Acompanhei pelos blogs e
portais o desdobramento da operação. Me chamou a atenção nas fotos ilustrativas,
no meio daquele furdunço todo e correria pra tudo quanto era lado, a figura de
um cachorro negro. Nas duas fotos ele está ali deitado, na dele, perto de uma
viatura assim como quem não tem nada a ver com a história e está ali apenas pra
depois entre os vizinhos assustados ficar abanando o rabo e ouvindo conversa.
Agora imagine a vida
dessas pessoas, trabalhadores, donas de casa, crianças e velhos convivendo todo
dia, semana após semana, meses e anos com esta escalada de violência em que se
transformou viver na periferia.
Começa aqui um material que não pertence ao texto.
(* ===== verification/ScifDmaTemp.v ===== *)
(** * Copies through the temporary buffer

    The routines for offsets that are not aligned to each other, and the claims about all
    copies of [ScifDma]. *)
From S2P Require Import Prelude RmaList DmaWindow ScifDma ScifDmaInv.
Local Open Scope Z_scope.

Module ScifDmaTemp.
Import RmaList DmaWindow ScifDma ScifDmaInv.

(** The bytes of a range of the windows with consecutive places of the buffer, and the
    direction of a transfer. *)
Definition wpairs (f : dma_window → Z → place) (ws : list dma_window) (off temp n : Z) : list (place * place) :=
  (fun k => (at_off f ws (off + k), AtTemp (temp + k))) <$> seqZ 0 n.
Definition orient (to_window : bool) (l : list (place * place)) : list (place * place) :=
  if to_window then (fun p => (p.2, p.1)) <$> l else l.

Lemma orient_app b l k : orient b (l ++ k) = orient b l ++ orient b k.
Proof. destruct b; [apply fmap_app|done]. Qed.

Lemma orient_prefix b l k : l `prefix_of` k → orient b l `prefix_of` orient b k.
Proof. intros [j ->]. rewrite orient_app. by apply prefix_app_r. Qed.

Lemma txfer_bytes b p temp n f : xbytes (txfer b p temp n f) = orient b (range p (AtTemp temp) n).
Proof. unfold txfer, orient. destruct b; [|done]. cbn [xbytes]. unfold range. rewrite <- list_fmap_compose. done. Qed.

Lemma wpairs_app f ws off temp n m : 0 <= n → 0 <= m →
  wpairs f ws off temp (n + m) = wpairs f ws off temp n ++ wpairs f ws (off + n) (temp + n) m.
Proof.
  intros. unfold wpairs. rewrite seqZ_shift, fmap_app by lia. f_equal. rewrite <- list_fmap_compose.
  apply list_fmap_ext. intros i k _. unfold compose. by rewrite !Z.add_assoc.
Qed.

Lemma wpairs_prefix f ws off temp m n : 0 <= m <= n → wpairs f ws off temp m `prefix_of` wpairs f ws off temp n.
Proof. intros. exists (wpairs f ws (off + m) (temp + m) (n - m)). rewrite <- wpairs_app by lia. f_equal. lia. Qed.

Lemma wpairs_places f ws ws' off temp n : same_places ws ws' off → wpairs f ws' off temp n = wpairs f ws off temp n.
Proof.
  intros Hs. unfold wpairs. apply list_fmap_ext. intros i k Hk. apply list_elem_of_lookup_2, elem_of_seqZ in Hk. by rewrite Hs by lia.
Qed.

Lemma range_wpairs f ws off p temp n : (∀ j, 0 <= j < n → at_off f ws (off + j) = shift p j) →
  range p (AtTemp temp) n = wpairs f ws off temp n.
Proof.
  intros Hs. unfold range, wpairs. apply list_fmap_ext. intros i k Hk. apply list_elem_of_lookup_2, elem_of_seqZ in Hk. by rewrite Hs by lia.
Qed.

(** What a list of transfers between the buffer and the windows has done. *)
Definition tcopied (f : dma_window → Z → place) (b : bool) (s : side) (temp rem ret : Z) (new : list xfer) : Prop :=
  (ret = 0 ∧ flatten new = orient b (wpairs f (s_wins s) (s_off s) temp rem)) ∨
  (ret = - ENOMEM ∧ ∃ m, 0 <= m <= rem ∧ flatten new = orient b (wpairs f (s_wins s) (s_off s) temp m)).

Lemma tcopied_none f b s temp rem : 0 <= rem → tcopied f b s temp rem (- ENOMEM) [].
Proof. intros. right. split; [done|]. exists 0. split; [lia|by destruct b]. Qed.

Lemma tcopied_cons f b s s1 p temp n fe rem ret new : 0 <= n <= rem →
  range p (AtTemp temp) n = wpairs f (s_wins s) (s_off s) temp n →
  s_off s1 = s_off s + n → same_places (s_wins s) (s_wins s1) (s_off s + n) →
  tcopied f b s1 (temp + n) (rem - n) ret new → tcopied f b s temp rem ret (txfer b p temp n fe :: new).
Proof.
  intros Hn Hrange Eso Hps Hc.
  assert (∀ m, 0 <= m → orient b (range p (AtTemp temp) n) ++ orient b (wpairs f (s_wins s1) (s_off s1) (temp + n) m) =
    orient b (wpairs f (s_wins s) (s_off s) temp (n + m))) as Hjoin.
  { intros m Hm. rewrite wpairs_app, orient_app, Hrange by lia. do 2 f_equal. rewrite Eso. by apply wpairs_places. }
  assert (flatten (txfer b p temp n fe :: new) = orient b (range p (AtTemp temp) n) ++ flatten new) as E
    by (rewrite <- (txfer_bytes b p temp n fe); done).
  unfold tcopied. rewrite E. destruct Hc as [[-> ->]|(-> & m & Hm & ->)]; [left|right]; (split; [done|]).
  - rewrite Hjoin by lia. do 2 f_equal. lia.
  - exists (n + m). split; [lia|]. apply Hjoin. lia.
Qed.
Definition scif_writeto (es : nat → env) (r : scif_endpt_rma_info) (loffset len roffset flags : Z) : option rma_out :=
  chunk_loop (chunks_fuel len) es 0 r false (scif_unaligned loffset roffset) loffset len roffset flags SCIF_LOCAL_TO_REMOTE [] [].

Definition v_flags (unaligned : bool) (len flags : Z) : Z :=
  if unaligned && (SCIF_MAX_UNALIGNED_BUF_SIZE <? len) then Z.land flags (Z.lnot SCIF_RMA_USECACHE) else flags.

Definition scif_vreadfrom (es : nat → env) (r : scif_endpt_rma_info) (addr len roffset flags : Z) : option rma_out :=
  let unaligned := scif_unaligned addr roffset in
  chunk_loop (chunks_fuel len) es 0 r true unaligned addr len roffset (v_flags unaligned len flags) SCIF_REMOTE_TO_LOCAL [] [].

Definition scif_vwriteto (es : nat → env) (r : scif_endpt_rma_info) (addr len roffset flags : Z) : option rma_out :=
  let unaligned := scif_unaligned addr roffset in
  chunk_loop (chunks_fuel len) es 0 r true unaligned addr len roffset (v_flags unaligned len flags) SCIF_LOCAL_TO_REMOTE [] [].

End ScifRma.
O cão estava ali quieto perto da viatura sem a
menor vontade de latir ou de se admirar com a operação que já se tornou rotina
entre aquela gente.
Talvez fosse ele até um
olheiro dos traficantes, um cão de guarda que, ao menor sinal de perigo pra
seus patrões, agora estivesse silencioso pra não levantar suspeitas das
atividades de seus donos. Certamente deve ser um cão fiel, assim como são
outros cães de porta de rua e de fundo de quintal. Desses que apenas e ao menor
sinal de perigo se danam a latir e alarmar com a presença de estranhos.
Estava ali na dele,
deitado na areia fofa da rua sem calçamento, longe de tudo o que é movimento
mais urbano. Certamente que, pela condição de guarda de alguma boca de fumo
ganha, quando muito, algum osso carnudo, um resto de comida da mesa ou na pior
das hipóteses, quando cria confusão com seus pariceiros, leva uma pedrada
certeira de alguém incomodado com sua insolência.
Vida de cão de boca de
fumo não deve ser nada fácil. Vive sob a constante inquietação. Ao menor sinal
da sirene de uma viatura ou mesmo de um carro estranho cheio de policiais
armados até os dentes, se põe a latir feito doido. É o momento dos patrões
fugirem pela porta dos fundos e, saltando os quintais com o produto do roubo ou
do tráfico de drogas vão se esconder mais lá na frente.
Agora a gente se põe a
imaginar o que seja a vida de milhares de pessoas convivendo com vizinhos tão
importantes pra polícia. Qual a expectativa de sociedade, de paz e de trabalho
honesto dessas pessoas? Vivem sob uma constante inquietação, um inferno. Não
deve ser nada tranquilo viver num bairro desses. Não é apenas aqui na Parnaíba
não. É em tudo em quanto é cidade grande.
Aquele cão negro nunca
vai levantar suspeitas pra policia. Nunca vai sair da rua algemado e dentro de
um camburão pra depor e ser preso na Central de Flagrantes, julgado e condenado
dormir fazendo companhia a seus patrões na penitenciária. Aquele cão nunca vai
ser incomodado. Sua fidelidade está comprovada e tão logo aquela confusão toda
acabe, volta pro canto da cerca e vai tirar um sono, que ele não é besta.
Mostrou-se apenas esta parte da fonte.